九州北部から海を越えて中国・四国地方へと文化が伝播したわけですが、そこに海人族の関与があった述べてます。

”前節のような海を越えての文化の拡散には、海人の関与が考えられる。既報で、北部九州の海神の中で宗像神の起源が最も古いと推定されることと、宗像三女神の中でもイチキシマ信仰の起源が古いと考えられることを見た。図13は北部九州主要部と中国・四国西部のイチキシマ単神を祭る神社の分布を旧郡単位で示したものである(比率表示が既報の図と異なることに注意されたい)。この地域では八幡信仰が圧倒的に強いが、その場合宗像神としては殆ど三女神を祭るので、イチキシマのみを祭る神社はそれ以前から祭られていた神社である可能性が強い。”

【解説】
さて前回までにお話しした埴安神と銅矛圏の重なりと広がりは、海人族の関与だ、と述べてます。

イチキシマ分布  



”埴安神の多い大野郡には、既報で指摘したように三女神のうちイチキシマのみを祭る神社が非常に多い。そしてこれに呼応して対岸の宇和地方とこれに続く高知県幡多郡にも多い。

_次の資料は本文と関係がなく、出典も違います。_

(** C5, amended: [RoundTrip] never reads the cancellation signal of the
    request.  Whatever the signal, and whether or not it has fired, a
    request is processed as the same request with any other signal, as
    long as the underlying transport itself answers the same; and every
    backoff before the last pass is a [time.Sleep] of the whole delay of
    the strategy, after which the loop goes on. *)
Theorem C5_signal_never_read req c (s : State World) :
  (forall q c' w, T (WithContext q c') w = T q w) ->
  RoundTrip DefaultTransport r (WithContext req c) s
  = result_WithContext c (RoundTrip DefaultTransport r req s)
  /\ (forall attempt resp err s0 d g,
        attempt < rt_MaxRetries r ->
        strat attempt (rng s0) = (Some d, g) ->
        exists s1,
          retryOrFail strat r attempt (WithContext req c) resp err s0
          = Ok (Continue (WithContext req c)) s1
          /\ clock s1 = clock s0 + Z.max 0 d
          /\ exists logged, trace s1 = trace s0 ++ logged ++ [EvSleep d]).
Proof.
  intros Hign. split.
  - unfold RoundTrip. apply loop_WithContext. exact Hign.
  - intros attempt resp err s0 d g Hlt Hs.
    apply (retryOrFail_sleeps strat r attempt _ resp err s0 d g Hlt Hs).
Qed.

End Claims.

(** ** The properties at work on the fakes of the test suite *)

Section Runs.

Import Fakes.

Lemma C1_witness :
  reaches alwaysError (FixedDelay Millisecond) exhausting
    0 GET start 1 GET afterFirstFailure
  /\ retryable (None, Some simulatedError)
  /\ exists x s',
       RoundTrip alwaysError exhausting GET start = Ok (GET, (None, Some x)) s'
       /\ Unwrap x = Some simulatedError
       /\ errors_Is x simulatedError = true
       /\ errors_Is x ErrAllRetriesFailed = false.
Proof.
  assert (R : reaches alwaysError (FixedDelay Millisecond) exhausting
                0 GET start 1 GET afterFirstFailure).
  { eapply reaches_next; [cbn; lia|vm_compute; reflexivity|apply reaches_here]. }
  split; [exact R|]. split; [exact I|].
  destruct (C1_exhausted_budget_error alwaysError exhausting
              GET start GET afterFirstFailure GET afterFirstFailure
              None (Some simulatedError)
              (tick_attempts (world afterFirstFailure))
              R eq_refl eq_refl I I)
    as [x [s' [E [H _]]]].
  destruct (H simulatedError eq_refl) as [_ [U [J K]]].
  exists x, s'. repeat split; assumption.
Defined.

(** C1 as stated fails: with one retry and a transport that always fails
    with [simulatedError], the budget is exhausted after two calls and the
    error returned wraps [simulatedError] but does not match
    ErrAllRetriesFailed. *)
Lemma C1_counterexample :
  exists x s',
    RoundTrip alwaysError exhausting GET start = Ok (GET, (None, Some x)) s'
    /\ invocations (trace s') = 2%nat
    /\ Unwrap x = Some simulatedError
    /\ errors_Is x ErrAllRetriesFailed = false.
Proof. do 2 eexists. repeat split; vm_compute; reflexivity. Qed.

(** C2: a request with a body and no [GetBody] is retried all the same.
    After a first 500 the loop sleeps and calls the transport again with
    the body already handed to the first attempt, and returns the 200 of
    the second attempt; nothing aborts with a body-replay error. *)
Theorem C2_retried_without_GetBody :
  RoundTrip alwaysError
    (retrier (failThenOK 1) 1 (FixedDelay Millisecond)) POST_oneShot start
  = Ok (POST_oneShot, (Some (response 200 (NopCloser "Success")), None))
       {| world := {| attempts := 2; getBodyAttempts := 0 |};
          rng := [];
          clock := Millisecond;
          trace := [EvRoundTrip (Body POST_oneShot);
                    EvCopyDiscard (NopCloser "Fail");
                    EvClose (NopCloser "Fail");
                    EvSleep Millisecond;
                    EvRoundTrip (Body POST_oneShot)] |}.
Proof. vm_compute. reflexivity. Qed.

Lemma C3_witness :
  reaches (alwaysStatus 400) (FixedDelay Millisecond)
    (retrier (alwaysStatus 400) 3 (FixedDelay Millisecond))
    0 GET start 0 GET start
  /\ 0 <= 3
  /\ 400 < 500
  /\ RoundTrip alwaysError
       (retrier (alwaysStatus 400) 3 (FixedDelay Millisecond)) GET start
     = Ok (GET, (Some (response 400 (NopCloser "Fail")), None))
          (emit (EvRoundTrip None) (set_world (tick_attempts (world start)) start))
  /\ invocations
       (trace (final_state
                 (RoundTrip alwaysError
                    (retrier (alwaysStatus 400) 3 (FixedDelay Millisecond))
                    GET start)))
     = 1%nat.
Proof.
  split; [apply reaches_here|]. split; [lia|]. split; [lia|].
  apply (C3_below_500_returned_at_once alwaysError
           (retrier (alwaysStatus 400) 3 (FixedDelay Millisecond))
           GET start 0 GET start GET start (response 400 (NopCloser "Fail"))
           (tick_attempts (world start))).
  - apply reaches_here.
  - cbn. lia.
  - reflexivity.
  - reflexivity.
  - cbn. lia.
Defined.

Lemma C4_witness :
  0 <= 2
  /\ exists k,
       extends k start
         (final_state
            (RoundTrip alwaysError
               (retrier (alwaysStatus 503) 2 (FixedDelay Millisecond))
               GET start))
       /\ k = 3%nat.
Proof.
  split; [lia|].
  destruct (C4_invocation_bounds alwaysError
              (retrier (alwaysStatus 503) 2 (FixedDelay Millisecond))
              GET start ltac:(cbn; lia))
    as [k [Hext [_ [_ [_ Hall]]]]].
  exists k. split; [exact Hext|].
  apply Hall.
  - intros a g. exists Millisecond, g. reflexivity.
  - intros q w. split; [cbn; unfold StatusInternalServerError; lia|].
    split; reflexivity.
  - intros g w H. discriminate H.
Defined.

(** C4 as stated fails: a request whose first [GetBody] fails never
    reaches the transport, so the number of calls is 0 and not at least 1. *)
Lemma C4_counterexample :
  0 <= 1
  /\ invocations
       (trace (final_state
                 (RoundTrip alwaysError
                    (retrier (alwaysStatus 200) 1 (FixedDelay Millisecond))
                    (POST 0) start)))
     = 0%nat
  /\ ~ (1 <= invocations
              (trace (final_state
                        (RoundTrip alwaysError
                           (retrier (alwaysStatus 200) 1 (FixedDelay Millisecond))
                           (POST 0) start)))
        <= 1 + 1)%nat.
Proof.
  split; [lia|]. split; [vm_compute; reflexivity|].
  vm_compute. intros [H _]. inversion H.
Qed.

Lemma C5_witness :
  (forall q c' w,
      alwaysStatus 503 (WithContext q c') w = alwaysStatus 503 q w)
  /\ RoundTrip alwaysError
       (retrier (alwaysStatus 503) 1 (FixedDelay Second))
       (WithContext GET halfSecond) start
     = result_WithContext halfSecond
         (RoundTrip alwaysError
            (retrier (alwaysStatus 503) 1 (FixedDelay Second)) GET start).
Proof.
  assert (H : forall q c' w,
             alwaysStatus 503 (WithContext q c') w = alwaysStatus 503 q w)
    by (intros q c' w; reflexivity).
  split; [exact H|].
  apply (C5_signal_never_read alwaysError
           (retrier (alwaysStatus 503) 1 (FixedDelay Second))
           GET halfSecond start H).
Defined.

(** C5 as stated fails: the signal of the request fires half a second
    into a backoff of one second.  The loop sleeps the whole second, then
    calls the transport again with the signal fired, and the error it
    returns is the one of an exhausted budget, not a cancellation. *)
Lemma C5_counterexample :
  ctx_Err halfSecond 0 = None
  /\ ctx_Err halfSecond Second = Some context_DeadlineExceeded
  /\ exists req' x s',
       RoundTrip alwaysError
         (retrier (alwaysStatus 503) 1 (FixedDelay Second))
         (WithContext GET halfSecond) start
       = Ok (req', (None, Some x)) s'
       /\ errors_Is x context_DeadlineExceeded = false
       /\ errors_Is x context_Canceled = false
       /\ errors_Is x ErrAllRetriesFailed = true
       /\ clock s' = Second
       /\ trace s'
          = [EvRoundTrip None;
             EvCopyDiscard (NopCloser "Fail"); EvClose (NopCloser "Fail");
             EvSleep Second;
             EvRoundTrip None;
             EvCopyDiscard (NopCloser "Fail"); EvClose (NopCloser "Fail")].
Proof.
  split; [reflexivity|]. split; [reflexivity|].
  do 3 eexists. repeat split; vm_compute; reflexivity.
Qed.

Lemma C8_witness :
  reaches (brokenBody errorReaderCloser) (FixedDelay Millisecond)
    (retrier (brokenBody errorReaderCloser) 1 (FixedDelay Millisecond))
    0 GET start 0 GET start
  /\ 0 <= 1
  /\ retryable (Some (response 500 errorReaderCloser), None)
  /\ resp_Body (response 500 errorReaderCloser) = Some errorReaderCloser
  /\ RoundTrip alwaysError
       (retrier (brokenBody errorReaderCloser) 1 (FixedDelay Millisecond))
       GET start
     = Ok (GET,
           (None,
            Some (Errorf_w "failed to discard response body: "
                    simulatedReadError "")))
          (emit (EvClose errorReaderCloser)
             (emit (EvCopyDiscard errorReaderCloser)
                (emit (EvRoundTrip None)
                   (set_world (tick_attempts (world start)) start)))).
Proof.
  assert (R : retryable (Some (response 500 errorReaderCloser), None))
    by (cbn; unfold StatusInternalServerError; lia).
  split; [apply reaches_here|]. split; [lia|]. split; [exact R|].
  split; [reflexivity|].
  apply (C8_failed_response_drained_then_closed alwaysError
           (retrier (brokenBody errorReaderCloser) 1 (FixedDelay Millisecond))
           GET start 0 GET start GET start
           (response 500 errorReaderCloser) errorReaderCloser None
           (tick_attempts (world start))).
  - apply reaches_here.
  - cbn. lia.
  - reflexivity.
  - reflexivity.
  - exact R.
  - reflexivity.
Defined.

宇和からは四万十川流域に出る古代交通路があったと見られる。四万十川中流の高岡郡四万十町の窪川台地からは、18本もの銅矛が発見されている。なおここには『日本書紀』で三女神と共に化生した五男神のうちの二神天津彦根と活津彦根という珍しい神を祭る多くの神社もある。ここから太平洋に出た旧高岡郡の土佐市には、古い宗像神社が現存する。なお神社明細帳で調べると高岡郡には明治初期には45社の宗像神を祭る神社があり、うち33社がイチキシマのみを祭っていた。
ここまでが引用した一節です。